C'est l'une des plus belles phalanges chorales de France, et je pèse mes mots. Les chanteurs sont excellemment formés : c’est une jeunesse passionnée et talentueuse (et le mélange des deux est assez extraordinaire). »
En deux décennies, ce chœur s'est ainsi imposé dans le paysage musical mais aussi pédagogique. Il a su affirmer sa direction et même ses directions comme le revendique Laurence Equilbey : « Je crois beaucoup aux binômes de directions (c’est d’ailleurs un nouveau binôme qui succèdera l’année prochaine aux deux chefs actuels). Ces binômes permettent d’avoir une richesse complémentaire dans le travail : dans l’écoute, dans la construction du son de chœur (c’est un son qui se travaille tout au long de l’année et qu’il faut reconstruire à chaque nouvelle promotion), dans les choix complémentaires de répertoires, dans les apports techniques cohérents. »
Marc Korovitch confirme et signe en soulignant lui aussi la richesse que ce fonctionnement permet et encourage : « Nous choisissons tous ensemble un répertoire qui est un défi mais pleinement maîtrisé, et qui apporte aussi quelque chose de différent au monde musical. Pour ces deux raisons, leur répertoire n'est pas le même que celui des grands chœurs établis.
Cela permet au jeune chœur de trouver sa place dans le paysage choral et cela tient aussi à son identité. Nous sommes un chœur français, qui défend donc ce répertoire et ses influences, en puisant également dans les plus grandes traditions chorales : le répertoire anglais bien entendu avec Richard, le répertoire germanique également et le répertoire nordique aussi. Parce que je suis également chef du Chœur de la Radio Suédoise et surtout parce que Laurence Equilbey a forgé un son français puisant dans ces traditions et pratiques professionnelles chorales du Nord.
C'est ainsi que nous avons pu chanter "Un Requiem allemand" de Brahms qui a été un grand moment dans la plus pure tradition de la grande musique allemande, tout comme les grandes pièces suédoises de Stenhammar les ont menés loin sur le plan culturel, dans le lien entre les dimensions textuelles et musicales. Ces moments-là gravent le son d'un ensemble, un son de pure émotion.
Dans la richesse des répertoires et des master-classes (avec la Slovène Martina Batič, le Français Christophe Grapperon, le Suédois Stefan Parkman, etc.), nous avons ainsi voulu avec Richard modeler le chœur dans le chant ensemble, pas seulement dans le modelage de belles voix. Nous œuvrons ainsi en alternance et de concert pour la qualité du groupe, l'ego commun et pas personnel.
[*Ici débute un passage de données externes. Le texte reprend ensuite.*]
Lemma lower_colon l : ":"%char ∈ List.map lower_char l <-> ":"%char ∈ l.
Proof.
  rewrite !list_elem_of_In, in_map_iff. split.
  - intros (c & E & Hc). assert (c = ":"%char) as <-; [|done]. revert E. each_char c; by vm_compute.
  - intros H. by exists ":"%char.
Qed.

Lemma is_prefix_app p l : is_prefix p (p ++ l) = true.
Proof. induction p as [|c p IH]; [done|]. cbn. by rewrite Ascii.eqb_refl. Qed.

Lemma is_prefix_incl p l c : is_prefix p l = true -> c ∈ p -> c ∈ l.
Proof.
  revert l. induction p as [|x p IH]; intros [|y l]; try done; [by intros _ ?%elem_of_nil|]. cbn.
  rewrite andb_true_iff, Ascii.eqb_eq. intros [-> H] Hc. apply elem_of_cons in Hc as [->|Hc]; [by left|].
  right. by eapply IH.
Qed.

Lemma drop_first_absent c l : c ∉ l -> drop_first c l = l.
Proof. destruct l as [|x l]; [done|]. intros H. cbn. destruct (Ascii.eqb_spec x c) as [->|]; [|done]. destruct H. by left. Qed.

Lemma drop_last_absent c l : c ∉ l -> drop_last c l = l.
Proof.
  intros H. unfold drop_last. rewrite drop_first_absent, rev_involutive; [done|].
  by rewrite list_elem_of_In, <- in_rev, <- list_elem_of_In.
Qed.

Lemma drop_last_other c l x : x <> c -> drop_last c (l ++ [x]) = l ++ [x].
Proof.
  intros H. unfold drop_last. rewrite rev_unit. cbn. destruct (Ascii.eqb_spec x c) as [|_]; [done|].
  cbn. by rewrite rev_involutive.
Qed.

Lemma drop_last_same c l : drop_last c (l ++ [c]) = l.
Proof. unfold drop_last. rewrite rev_unit. cbn. by rewrite Ascii.eqb_refl, rev_involutive. Qed.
Grâce à cela, ils peuvent offrir au collectif ce qui est à eux, unique et fabuleux : cette énergie liée à leur âge, à leur formation. Cette passion, cet œil neuf, celui de l'envie et de la découverte des répertoires qui sont toujours nouveaux pour eux. Et c'est pour cela que nous sélectionnons des répertoires qui les mettent en valeur. Qui les rendent beaux. » « Ce jeune chœur a un son très riche et très chaleureux, se félicite l’autre chef de ce chœur, Richard Wilberforce. Leur résonance est profonde dès les nuances piano. C'est un son qui m'a touché dès le début. Ils ne sont pas dans une volonté individualiste de chanter le plus fort et le plus haut. Ils offrent ainsi une très grande palette et les forte peuvent être très intenses par l'union des voix.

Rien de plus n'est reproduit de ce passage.